WHAT IS EXPECTED → When you reach the records below, repeat each one exactly as written.

EXERCISE DATA →
(** Packet layout.  A packet is CPL (two bytes, big endian, the number of bytes that
    follow, below 64 KiB), CHL = 13 + signature length, the 13-byte header with TAR, counter
    and padding count, then signature and padded data, ciphered in place; all elements are
    bytes. *)
Theorem command_packet_layout sp input p :
  Provider input = None -> input_ok input ->
  BuildCommandPacket sp input = Ok p -> zlen p < 65538 ->
  exists c0 c1 pcntr secured,
    p = c0 :: c1 :: (13 + signatureLength sp) :: buildHeader sp input pcntr ++ secured /\
    bytes_ok p /\ 256 * c0 + c1 = zlen p - 2 /\
    zlen secured = signatureLength sp + zlen (UserData input) + pcntr /\
    (Ciphered sp = true -> zlen secured mod cipherBlockSize sp = 0 /\ 0 <= pcntr <= cipherBlockSize sp) /\
    (Ciphered sp = false -> pcntr = 0).
Proof.
  intros Hp Hin Hb Hlen. pose proof (BuildCommandPacket_outcome sp input Hp Hin) as H.
  rewrite Hb in H. destruct H as [Hsup (sg & e & H)].
  pose proof (buildPadding_spec sp input ltac:(apply Hin)) as Hpad.
  pose proof (padData_spec (UserData input) (cipherBlockSize sp)) as Hpd.
  assert (Hbs : 0 < cipherBlockSize sp <= 16) by (unfold cipherBlockSize; destruct (_ =? _); lia).
  specialize (Hpd ltac:(lia)). unfold buildPadding in *.
  destruct (if Ciphered sp then _ else _) as [data c] eqn:Epad.
  destruct Hpad as (Hdata & Hc & Hdo & Hm), H as (Hsg & Hse & [Hsl Hso] & Hel & Heo & Hpk).
  pose proof (buildHeader_ok sp input c Hin Hc) as [Hhl Hho].
  pose proof (signatureLength_range sp) as Hr.
  assert (Hz : zlen e = signatureLength sp + zlen data)
    by (unfold zlen in *; rewrite Hel, length_app; lia).
  assert (Hcpl : 1 + 13 + signatureLength sp + zlen data = zlen p - 2).
  { rewrite Hpk, !zlen_app, Hz, !zlen_cons, zlen_nil.
    replace (zlen (buildHeader sp input c)) with 13 by (unfold zlen; by rewrite Hhl). lia. }
  eexists _, _, c, e. split; [exact Hpk|]. split_and!.
  - rewrite Hpk. apply bytes_ok_app. split; [|by apply bytes_ok_app].
    repeat (apply Forall_cons; split); [apply u8_is_byte | apply u8_is_byte | unfold is_byte; lia | done].
  - rewrite be16_join; [done|]. pose proof (zlen_nonneg data). lia.
  - rewrite Hz, Hdata, zlen_app, zlen_make_bytes by (unfold is_byte in Hc; lia). lia.
  - intros Hci. rewrite Hci in Epad. rewrite Epad in Hpd. split; [|by apply Hpd].
    rewrite Hz, <- Zplus_mod_idemp_r, Hm, Z.add_0_r by done.
    apply andb_true_iff in Hsup as [_ Hsup]. unfold cipher_supported in Hsup. rewrite Hci in Hsup. lia.
  - intros Hci. rewrite Hci in Epad. by injection Epad.
Qed.

(** The card's parsing of a packet of known shape. *)
Lemma card_unwrap_shape sp input c sg secured data :
  input_ok input -> card_modes_ok sp = true -> Provider input = None -> is_byte c ->
  buildSignature sp input (buildHeader sp input c) data = Ok sg ->
  buildSecured sp input (sg ++ data) = Ok secured ->
  word_ok (Z.to_nat (signatureLength sp)) sg -> bytes_ok data ->
  forall c0 c1, 256 * c0 + c1 = 14 + zlen secured ->
  card_unwrap (CipheringKey input) (SigningKey input)
    (c0 :: c1 :: (13 + signatureLength sp) :: buildHeader sp input c ++ secured)
  = Some (TAR input, Counter input, take (length data - Z.to_nat c) data).
Proof.
  intros Hin Hmod Hp Hc Hsg Hse [Hsl Hso] Hdo c0 c1 Hcpl.
  destruct (card_modes_inv sp Hmod) as (Hcm & Hkm & Hcim & Haes).
  pose proof (buildHeader_ok sp input c Hin Hc) as [Hhl Hho].
  pose proof (card_signature sp input _ _ _ Hp Hho Hdo Hcm Hkm Hsg) as Hcs.
  unfold card_unwrap. rewrite take_app_length', drop_app_length' by done.
  rewrite zlen_app. replace (zlen (buildHeader sp input c)) with 13 by (unfold zlen; by rewrite Hhl).
  rewrite (proj2 (Z.eqb_eq _ _)) by lia. cbn [negb].
  destruct (header_shape sp input c) as (t0 & t1 & t2 & n0 & n1 & n2 & n3 & n4 & HT & HN & Hh);
    [apply Hin | apply Hin |].
  rewrite Hh in Hcs |- *. cbv beta iota zeta.
  rewrite Z.shiftr_0_r. destruct (encodeSPI1_bits sp) as (_ & -> & -> & _).
  destruct (encodeKIc_bits sp) as (_ & _ & -> & _), (encodeKID_bits sp) as (_ & _ & -> & _).
  rewrite !(Z.mod_small _ 4) by lia.
  assert ((if Ciphered sp then decryptData (KIcMode sp) (CipheringKey input) secured else Ok secured)
          = Ok (sg ++ data)) as ->.
  { unfold buildSecured in Hse. rewrite Hp in Hse. destruct (Ciphered sp); [|by rewrite Hse].
    apply rwrap_ok_inv in Hse. eapply decrypt_encrypt_data; [by apply Haes | | exact Hse | apply Hin].
    by apply bytes_ok_app. }
  replace (13 + signatureLength sp - 13) with (signatureLength sp) by lia.
  rewrite take_app_length', drop_app_length' by done. rewrite Hcs.
  rewrite bool_decide_true by done. by rewrite HT, HN.
Qed.

(** The packet, unwrapped by the card. *)
Lemma BuildCommandPacket_unwraps sp input p :
  Provider input = None -> input_ok input -> card_modes_ok sp = true ->
  BuildCommandPacket sp input = Ok p -> zlen p < 65538 ->
  card_unwrap (CipheringKey input) (SigningKey input) p
  = Some (TAR input, Counter input, UserData input).
Proof.
  intros Hp Hin Hmod Hb Hlen. pose proof (BuildCommandPacket_outcome sp input Hp Hin) as H.
  rewrite Hb in H. destruct H as [_ (sg & e & H)].
  pose proof (buildPadding_spec sp input ltac:(apply Hin)) as Hpad.
  destruct (buildPadding sp input) as [data c].
  destruct Hpad as (Hdata & Hc & Hdo & Hm), H as (Hsg & Hse & Hsw & Hel & Heo & ->).
  pose proof (buildHeader_ok sp input c Hin Hc) as [Hhl _].
  pose proof (signatureLength_range sp) as Hr. pose proof (zlen_nonneg data).
  assert (Hz : zlen e = signatureLength sp + zlen data)
    by (unfold zlen in *; rewrite Hel, length_app, (proj1 Hsw); lia).
  assert (Hz13 : zlen (buildHeader sp input c) = 13) by (unfold zlen; by rewrite Hhl).
  autorewrite with zlen in Hlen. cbn [app].
  rewrite (card_unwrap_shape sp input c sg e data); try done.
  - do 2 f_equal. rewrite Hdata, take_app_length'; [done|].
    rewrite length_app. unfold make_bytes. rewrite length_replicate. lia.
  - rewrite be16_join; lia.
Qed.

TASK ANSWER →
(** Packet layout.  A packet is CPL (two bytes, big endian, the number of bytes that
    follow, below 64 KiB), CHL = 13 + signature length, the 13-byte header with TAR, counter
    and padding count, then signature and padded data, ciphered in place; all elements are
    bytes. *)
Theorem command_packet_layout sp input p :
  Provider input = None -> input_ok input ->
  BuildCommandPacket sp input = Ok p -> zlen p < 65538 ->
  exists c0 c1 pcntr secured,
    p = c0 :: c1 :: (13 + signatureLength sp) :: buildHeader sp input pcntr ++ secured /\
    bytes_ok p /\ 256 * c0 + c1 = zlen p - 2 /\
    zlen secured = signatureLength sp + zlen (UserData input) + pcntr /\
    (Ciphered sp = true -> zlen secured mod cipherBlockSize sp = 0 /\ 0 <= pcntr <= cipherBlockSize sp) /\
    (Ciphered sp = false -> pcntr = 0).
Proof.
  intros Hp Hin Hb Hlen. pose proof (BuildCommandPacket_outcome sp input Hp Hin) as H.
  rewrite Hb in H. destruct H as [Hsup (sg & e & H)].
  pose proof (buildPadding_spec sp input ltac:(apply Hin)) as Hpad.
  pose proof (padData_spec (UserData input) (cipherBlockSize sp)) as Hpd.
  assert (Hbs : 0 < cipherBlockSize sp <= 16) by (unfold cipherBlockSize; destruct (_ =? _); lia).
  specialize (Hpd ltac:(lia)). unfold buildPadding in *.
  destruct (if Ciphered sp then _ else _) as [data c] eqn:Epad.
  destruct Hpad as (Hdata & Hc & Hdo & Hm), H as (Hsg & Hse & [Hsl Hso] & Hel & Heo & Hpk).
  pose proof (buildHeader_ok sp input c Hin Hc) as [Hhl Hho].
  pose proof (signatureLength_range sp) as Hr.
  assert (Hz : zlen e = signatureLength sp + zlen data)
    by (unfold zlen in *; rewrite Hel, length_app; lia).
  assert (Hcpl : 1 + 13 + signatureLength sp + zlen data = zlen p - 2).
  { rewrite Hpk, !zlen_app, Hz, !zlen_cons, zlen_nil.
    replace (zlen (buildHeader sp input c)) with 13 by (unfold zlen; by rewrite Hhl). lia. }
  eexists _, _, c, e. split; [exact Hpk|]. split_and!.
  - rewrite Hpk. apply bytes_ok_app. split; [|by apply bytes_ok_app].
    repeat (apply Forall_cons; split); [apply u8_is_byte | apply u8_is_byte | unfold is_byte; lia | done].
  - rewrite be16_join; [done|]. pose proof (zlen_nonneg data). lia.
  - rewrite Hz, Hdata, zlen_app, zlen_make_bytes by (unfold is_byte in Hc; lia). lia.
  - intros Hci. rewrite Hci in Epad. rewrite Epad in Hpd. split; [|by apply Hpd].
    rewrite Hz, <- Zplus_mod_idemp_r, Hm, Z.add_0_r by done.
    apply andb_true_iff in Hsup as [_ Hsup]. unfold cipher_supported in Hsup. rewrite Hci in Hsup. lia.
  - intros Hci. rewrite Hci in Epad. by injection Epad.
Qed.

(** The card's parsing of a packet of known shape. *)
Lemma card_unwrap_shape sp input c sg secured data :
  input_ok input -> card_modes_ok sp = true -> Provider input = None -> is_byte c ->
  buildSignature sp input (buildHeader sp input c) data = Ok sg ->
  buildSecured sp input (sg ++ data) = Ok secured ->
  word_ok (Z.to_nat (signatureLength sp)) sg -> bytes_ok data ->
  forall c0 c1, 256 * c0 + c1 = 14 + zlen secured ->
  card_unwrap (CipheringKey input) (SigningKey input)
    (c0 :: c1 :: (13 + signatureLength sp) :: buildHeader sp input c ++ secured)
  = Some (TAR input, Counter input, take (length data - Z.to_nat c) data).
Proof.
  intros Hin Hmod Hp Hc Hsg Hse [Hsl Hso] Hdo c0 c1 Hcpl.
  destruct (card_modes_inv sp Hmod) as (Hcm & Hkm & Hcim & Haes).
  pose proof (buildHeader_ok sp input c Hin Hc) as [Hhl Hho].
  pose proof (card_signature sp input _ _ _ Hp Hho Hdo Hcm Hkm Hsg) as Hcs.
  unfold card_unwrap. rewrite take_app_length', drop_app_length' by done.
  rewrite zlen_app. replace (zlen (buildHeader sp input c)) with 13 by (unfold zlen; by rewrite Hhl).
  rewrite (proj2 (Z.eqb_eq _ _)) by lia. cbn [negb].
  destruct (header_shape sp input c) as (t0 & t1 & t2 & n0 & n1 & n2 & n3 & n4 & HT & HN & Hh);
    [apply Hin | apply Hin |].
  rewrite Hh in Hcs |- *. cbv beta iota zeta.
  rewrite Z.shiftr_0_r. destruct (encodeSPI1_bits sp) as (_ & -> & -> & _).
  destruct (encodeKIc_bits sp) as (_ & _ & -> & _), (encodeKID_bits sp) as (_ & _ & -> & _).
  rewrite !(Z.mod_small _ 4) by lia.
  assert ((if Ciphered sp then decryptData (KIcMode sp) (CipheringKey input) secured else Ok secured)
          = Ok (sg ++ data)) as ->.
  { unfold buildSecured in Hse. rewrite Hp in Hse. destruct (Ciphered sp); [|by rewrite Hse].
    apply rwrap_ok_inv in Hse. eapply decrypt_encrypt_data; [by apply Haes | | exact Hse | apply Hin].
    by apply bytes_ok_app. }
  replace (13 + signatureLength sp - 13) with (signatureLength sp) by lia.
  rewrite take_app_length', drop_app_length' by done. rewrite Hcs.
  rewrite bool_decide_true by done. by rewrite HT, HN.
Qed.

(** The packet, unwrapped by the card. *)
Lemma BuildCommandPacket_unwraps sp input p :
  Provider input = None -> input_ok input -> card_modes_ok sp = true ->
  BuildCommandPacket sp input = Ok p -> zlen p < 65538 ->
  card_unwrap (CipheringKey input) (SigningKey input) p
  = Some (TAR input, Counter input, UserData input).
Proof.
  intros Hp Hin Hmod Hb Hlen. pose proof (BuildCommandPacket_outcome sp input Hp Hin) as H.
  rewrite Hb in H. destruct H as [_ (sg & e & H)].
  pose proof (buildPadding_spec sp input ltac:(apply Hin)) as Hpad.
  destruct (buildPadding sp input) as [data c].
  destruct Hpad as (Hdata & Hc & Hdo & Hm), H as (Hsg & Hse & Hsw & Hel & Heo & ->).
  pose proof (buildHeader_ok sp input c Hin Hc) as [Hhl _].
  pose proof (signatureLength_range sp) as Hr. pose proof (zlen_nonneg data).
  assert (Hz : zlen e = signatureLength sp + zlen data)
    by (unfold zlen in *; rewrite Hel, length_app, (proj1 Hsw); lia).
  assert (Hz13 : zlen (buildHeader sp input c) = 13) by (unfold zlen; by rewrite Hhl).
  autorewrite with zlen in Hlen. cbn [app].
  rewrite (card_unwrap_shape sp input c sg e data); try done.
  - do 2 f_equal. rewrite Hdata, take_app_length'; [done|].
    rewrite length_app. unfold make_bytes. rewrite length_replicate. lia.
  - rewrite be16_join; lia.
Qed.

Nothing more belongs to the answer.